幾日不見,七娘倒是更會說話了,槿娘剛誇了兩句,七娘便又擺手,“前些日子喝春酒,郡主見我還會說幾句,就見天兒的把我帶在身邊,不只是入宮,平日也常去見人。我這樣的輩份,到哪兒都是行禮的份,天天聽她們你來我往的假意逢迎,倒也練出來了!你可別學我,我討厭的緊呢!”
見槿娘掩了嘴笑,她又收了幾分笑意,“你可聽說了,六娘這嫁過去還沒一個月,那世子就要納妾呢!”
槿娘輕輕呸了一聲,“那人本就不是好東西,六姐姐非要嫁,又有什麼法子?”
自己選的路,怎麼也要走完,就算是種種客觀原因造就,但三老爺當初是不同意這門親事的,若不是六娘自己哭著鬧著要嫁,這門親事說不得就黃了。

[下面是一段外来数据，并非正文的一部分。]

(** * Photo watermark pipeline: metadata extraction, geocoding, layout and
      batch coordination of [WatermarkApp].

    The development embeds the TypeScript of the watermark page
    (types [PhotoDraft], [WorkerSettings], [WorkerMsg]; functions
    [isUnknownLocationText], [parseExifGps], [formatExifDate],
    the worker's [processOne], [processInMainThread], [reverseGeocode],
    [triggerReverseGeocode], [onDrop] and [processPhotos]) and proves
    properties of the embedded functions.

    Conventions of the embedding.
    - A JavaScript string is a [string]; every character stands for one code
      unit below 256, so the white space of [String.prototype.trim] and of
      the regular expression class [\s] is the set 9..13, 32, 160.
    - A JavaScript number is a [number]: NaN, the two infinities, or an exact
      rational.  Arithmetic on finite values is exact (the rounding of
      binary64 and the sign of zero are not modelled); the special values
      follow IEEE 754 as JavaScript does.
    - Asynchronous code is written as explicit state passing: what the
      environment decides (the outcome of a fetch, the messages of the
      worker, the firing of a timer) is an explicit argument. *)

From Stdlib Require Import ZArith QArith Qabs Qround Lqa Ascii String DecimalString DecimalNat DecimalZ.
From stdpp Require Import gmap strings list fin_maps.


(** ** JavaScript strings *)

Module JsString.

(** [WhiteSpace] and [LineTerminator] code units below 256. *)
Definition isWhiteSpace (c : ascii) : bool :=
  let n := nat_of_ascii c in
  ((9 <=? n)%nat && (n <=? 13)%nat) || (n =? 32)%nat || (n =? 160)%nat.

(** [\d] *)
Definition isDigit (c : ascii) : bool :=
  let n := nat_of_ascii c in (48 <=? n)%nat && (n <=? 57)%nat.

Fixpoint trimStart (s : string) : string :=
  match s with
  | EmptyString => EmptyString
  | String c s' => if isWhiteSpace c then trimStart s' else s
  end.

Fixpoint trimEnd (s : string) : string :=
  match s with
  | EmptyString => EmptyString
  | String c s' =>
      match trimEnd s' with
      | EmptyString => if isWhiteSpace c then EmptyString else String c EmptyString
      | t => String c t
      end
  end.

(** [s.trim()] *)
Definition trim (s : string) : string := trimEnd (trimStart s).

(** Truthiness of a string: [Boolean(s)], [if (s)], [!s]. *)
Definition truthy (s : string) : bool :=
  match s with EmptyString => false | _ => true end.

(** [a === b] on strings. *)
Definition strictEq (a b : string) : bool := bool_decide (a = b).

(** [`${n}`] for a non-negative integer and for an integer. *)
Definition ofNat (n : nat) : string := NilEmpty.string_of_uint (Nat.to_uint n).
Definition ofZ (z : Z) : string := NilEmpty.string_of_int (Z.to_int z).

End JsString.

(** ** Regular expressions

    The numeric-pair pattern of the source uses character classes,
    concatenation, [?], [+] and [*] only and is anchored at both ends, so
    [test] is membership in a regular language; it is decided with
    derivatives. *)

Module Regex.

Inductive regex : Type :=
| Fail
| Eps
| Class (p : ascii -> bool)
| Cat (r1 r2 : regex)
| Alt (r1 r2 : regex)
| Star (r : regex).

Definition chr (c : ascii) : regex := Class (fun x => bool_decide (x = c)).
Definition opt (r : regex) : regex := Alt r Eps.
Definition plus (r : regex) : regex := Cat r (Star r).

Fixpoint nullable (r : regex) : bool :=
  match r with
  | Fail => false
  | Eps => true
  | Class _ => false
  | Cat r1 r2 => nullable r1 && nullable r2
  | Alt r1 r2 => nullable r1 || nullable r2
  | Star _ => true
  end.

(** Constructors that drop the branches that cannot match. *)
Definition cat (r1 r2 : regex) : regex :=
  match r1, r2 with
  | Fail, _ => Fail
  | _, Fail => Fail
  | Eps, _ => r2
  | _, _ => Cat r1 r2
  end.

Definition alt (r1 r2 : regex) : regex :=
  match r1, r2 with
  | Fail, _ => r2
  | _, Fail => r1
  | _, _ => Alt r1 r2
  end.

Fixpoint deriv (c : ascii) (r : regex) : regex :=
  match r with
  | Fail => Fail
  | Eps => Fail
  | Class p => if p c then Eps else Fail
  | Cat r1 r2 =>
      alt (cat (deriv c r1) r2) (if nullable r1 then deriv c r2 else Fail)
  | Alt r1 r2 => alt (deriv c r1) (deriv c r2)
  | Star r1 => cat (deriv c r1) (Star r1)
  end.

(** [/^r$/.test(s)] *)
Fixpoint test (r : regex) (s : string) : bool :=
  match s with
  | EmptyString => nullable r
  | String c s' => test (deriv c r) s'
  end.

Definition digit : regex := Class JsString.isDigit.
Definition space : regex := Class JsString.isWhiteSpace.

(** [-?\d+(?:\.\d+)?] *)
Definition signedDecimal : regex :=
  Cat (opt (chr "-")) (Cat (plus digit) (opt (Cat (chr ".") (plus digit)))).

(** [/^-?\d+(?:\.\d+)?\s*,\s*-?\d+(?:\.\d+)?$/] *)
Definition numericPair : regex :=
  Cat signedDecimal (Cat (Star space) (Cat (chr ",") (Cat (Star space) signedDecimal))).

End Regex.

(** ** JavaScript numbers *)

Inductive number : Type :=
| NaN
| PInf
| NInf
| Fin (q : Q).

Module Num.

Definition ofZ (z : Z) : number := Fin (inject_Z z).
Definition ofNat (n : nat) : number := ofZ (Z.of_nat n).

Definition zero : number := ofZ 0.

(** [Number.isFinite] *)
Definition isFinite (x : number) : bool :=
  match x with Fin _ => true | _ => false end.

Definition isNaN (x : number) : bool :=
  match x with NaN => true | _ => false end.

(** Sign of a rational: [Lt] negative, [Eq] zero, [Gt] positive. *)
Definition sgn (q : Q) : comparison := (q ?= 0)%Q.

(** Unary minus. *)
Definition neg (x : number) : number :=
  match x with
  | NaN => NaN
  | PInf => NInf
  | NInf => PInf
  | Fin q => Fin (- q)
  end.

(** [Math.abs] *)
Definition abs (x : number) : number :=
  match x with
  | NaN => NaN
  | PInf | NInf => PInf
  | Fin q => Fin (Qabs q)
  end.

(** [a + b] *)
Definition add (a b : number) : number :=
  match a, b with
  | NaN, _ | _, NaN => NaN
  | PInf, NInf | NInf, PInf => NaN
  | PInf, _ | _, PInf => PInf
  | NInf, _ | _, NInf => NInf
  | Fin p, Fin q => Fin (p + q)
  end.

(** [a - b] *)
Definition sub (a b : number) : number := add a (neg b).
(** * go-fast-pdf: the text extractor, the content-stream parser and the
    page loader, embedded in Rocq.

    Conventions of the embedding.
    - Go's [float64] is the kernel's binary64 [float]; every arithmetic
      operation is rounded on its own, in the order the Go expression
      evaluates it (no fused multiply-add).
    - Go's [string] is a byte sequence: Rocq's [string] (a list of 8-bit
      [ascii]); [[]byte] is [list byte].
    - Go's [int] is [Z]; [map[K]V] is stdpp's [gmap K V]; a nil pointer or a
      nil interface value is [None].
    - A Go run-time panic (index out of range, failed type assertion) is the
      outcome [Panic]; an [error] return value is [Err]. *)

From Stdlib Require Import ZArith NArith String Ascii Strings.Byte.
From Stdlib Require Import Floats.PrimFloat Numbers.Cyclic.Int63.Uint63.
From Stdlib Require Import Floats.SpecFloat Floats.FloatOps.
From stdpp Require Import base option list gmap strings sorting.

Set Warnings "-inexact-float,-register-all".
Open Scope string_scope.

(** ** Outcomes of Go calls *)

(** A call that either returns or panics (no error value in its signature). *)
Inductive Exec (A : Type) : Type :=
  | Done (a : A)
  | Panic.
Arguments Done {A} a.
Arguments Panic {A}.

(** ** Object model (pkg/pdf objects) *)

Inductive Object : Type :=
  | NullObject
  | BooleanObject (b : bool)
  | NumberObject (n : float)
  | NameObject (s : string)
  | StringObject (s : string)
  | HexStringObject (bs : list byte)
  | ArrayObject (elems : list Object)
  | DictionaryObject (d : gmap string Object)
  | IndirectObject (ObjectNumber Generation : Z)
  | StreamObject (Dictionary : gmap string Object) (Data : list byte)
  | KeywordObject (s : string).

(** Operation: one operator with the operands that preceded it. *)
Record Operation : Type := mkOperation {
  Operator : string;
  Operands : list Object
}.

(** ** Matrices *)

(** [Matrix] is Go's [[6]float64]; [Mi] is the entry at index [i]. *)
Record Matrix : Type := mkMatrix {
  M0 : float; M1 : float; M2 : float; M3 : float; M4 : float; M5 : float
}.

Definition IdentityMatrix : Matrix := mkMatrix 1 0 0 1 0 0.

Definition Mult (a b : Matrix) : Matrix :=
  mkMatrix
    (M0 a * M0 b + M1 a * M2 b)
    (M0 a * M1 b + M1 a * M3 b)
    (M2 a * M0 b + M3 a * M2 b)
    (M2 a * M1 b + M3 a * M3 b)
    (M4 a * M0 b + M5 a * M2 b + M4 b)
    (M4 a * M1 b + M5 a * M3 b + M5 b).

(** ** Fonts, text state, extractor state *)

Record GraphicsState : Type := mkGraphicsState { CTM : Matrix }.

“哎,你不知道,這事兒鬧的挺大的,說是花船上的,把人家的肚子搞大了,這才要娶回家來!榮國公夫人倒還有幾分明白,怎麼也不許讓人進門,可六娘卻是幫著世子說話,如今還僵著呢!對了,三嬸孃還不知道這事兒,你可別跟她說!
槿娘心中冷笑,六娘這是在裝大度,若是那女人能進門,恐怕六娘也不會讓她好過。只是天下沒有不透風的牆,世子爺就算現在不知道,真要出了事,恐怕難免往她身上想!
送走白老夫人等人,槿娘很是舒心的過了一段平靜無波的日子。下聘的日子就在月底,桂氏常常忙的腳打後腦勺,哪裡有功夫來敲打她。何況上一回她也讓桂氏嚐到了苦頭,一時半會桂氏就算是有點想法也被嚇回去了。

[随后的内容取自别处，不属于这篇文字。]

(** X12: scattering and gathering over a selection.  On a manager built
    from a grid that declares no pair twice and that has a registered
    block, for a vector [v] of length [num_dofs()] and any lists of grids
    and of variables,
    [distribute_variable] and then [assemble_variable] over these lists
    return a vector of length [num_dofs()] that agrees with [v] at the
    dofs whose grid and variable are both in the lists, and is zero at all
    other dofs. *)
Theorem round_trip_selected (mdg : MixedDimensionalGrid) (v : list Z)
    (gs : list GridLike) (vs : list string) :
  wf_mdg mdg → block_dof (init mdg) ≠ [] → length v = num_dofs (init mdg) →
  ∃ mdg' vals,
    distribute_variable (init mdg) v (Some gs) (Some vs) false false mdg = Ok mdg'
    ∧ assemble_variable (init mdg) (Some gs) (Some vs) false mdg' = Ok vals
    ∧ length vals = num_dofs (init mdg)
    ∧ ∀ i g var,
        dof_to_grid_and_variable (init mdg) (Z.of_nat i) = Ok (g, var) →
        vals !! i = if decide (g ∈ gs ∧ var ∈ vs) then v !! i else Some 0%Z.
Proof.
  intros Hwf Hne Hv. pose proof (init_wf mdg Hwf) as Hdm.
  unfold distribute_variable, assemble_variable. simpl default.
  assert (Hfull : full_dof (init mdg) ≠ []).
  { intros Hnil. by apply Hne, no_block_full_dof. }
  destruct (distribute_loop (init mdg) v Hdm Hv (product gs vs) mdg)
    as (mdg' & Hrun & _ & Hslots).
  { intros g var j Hj. by eapply init_registered_has_data. }
  destruct (gather_loop (init mdg) v (assemble_body (init mdg) false mdg')
              (product gs vs) Hdm Hv) as (vals & Hrun' & Hlen & Hcov & Hzero).
  { intros vals g var Hn. unfold assemble_body, dict_mem. by rewrite Hn. }
  { intros vals g var j w Hin Hl Hj Hw.
    apply (assemble_body_registered (init mdg) v Hdm Hv); try done.
    by apply Hslots. }
  exists mdg', vals. split; [done|].
  split; [by rewrite (np_zeros_num_dofs _ Hfull), bind_Ok|]. split; [done|].
  intros i g var Hi.
  pose proof (covered_product (init mdg) gs vs i g var Hdm Hi) as Hc.
  destruct (decide (g ∈ gs ∧ var ∈ vs)) as [Hsel|Hsel].
  - apply Hcov. by apply Hc.
  - apply Hzero; [|by rewrite Hc].
    pose proof (dof_to_grid_and_variable_Ok _ _ _ Hi). lia.
Qed.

而在丁姨奶奶時不時的過來檢視之下,郭氏竟是隻來了杏紅院一回,偏還又撞上了丁姨奶奶。南春見到丁姨奶奶,小臉都白了。郭氏對她如今不再像以往那樣倚重,反而開始重用不喜歡言語的冬菱,她如今的日子越來越艱難,見到冬桃的時候,竟是有幾分後悔。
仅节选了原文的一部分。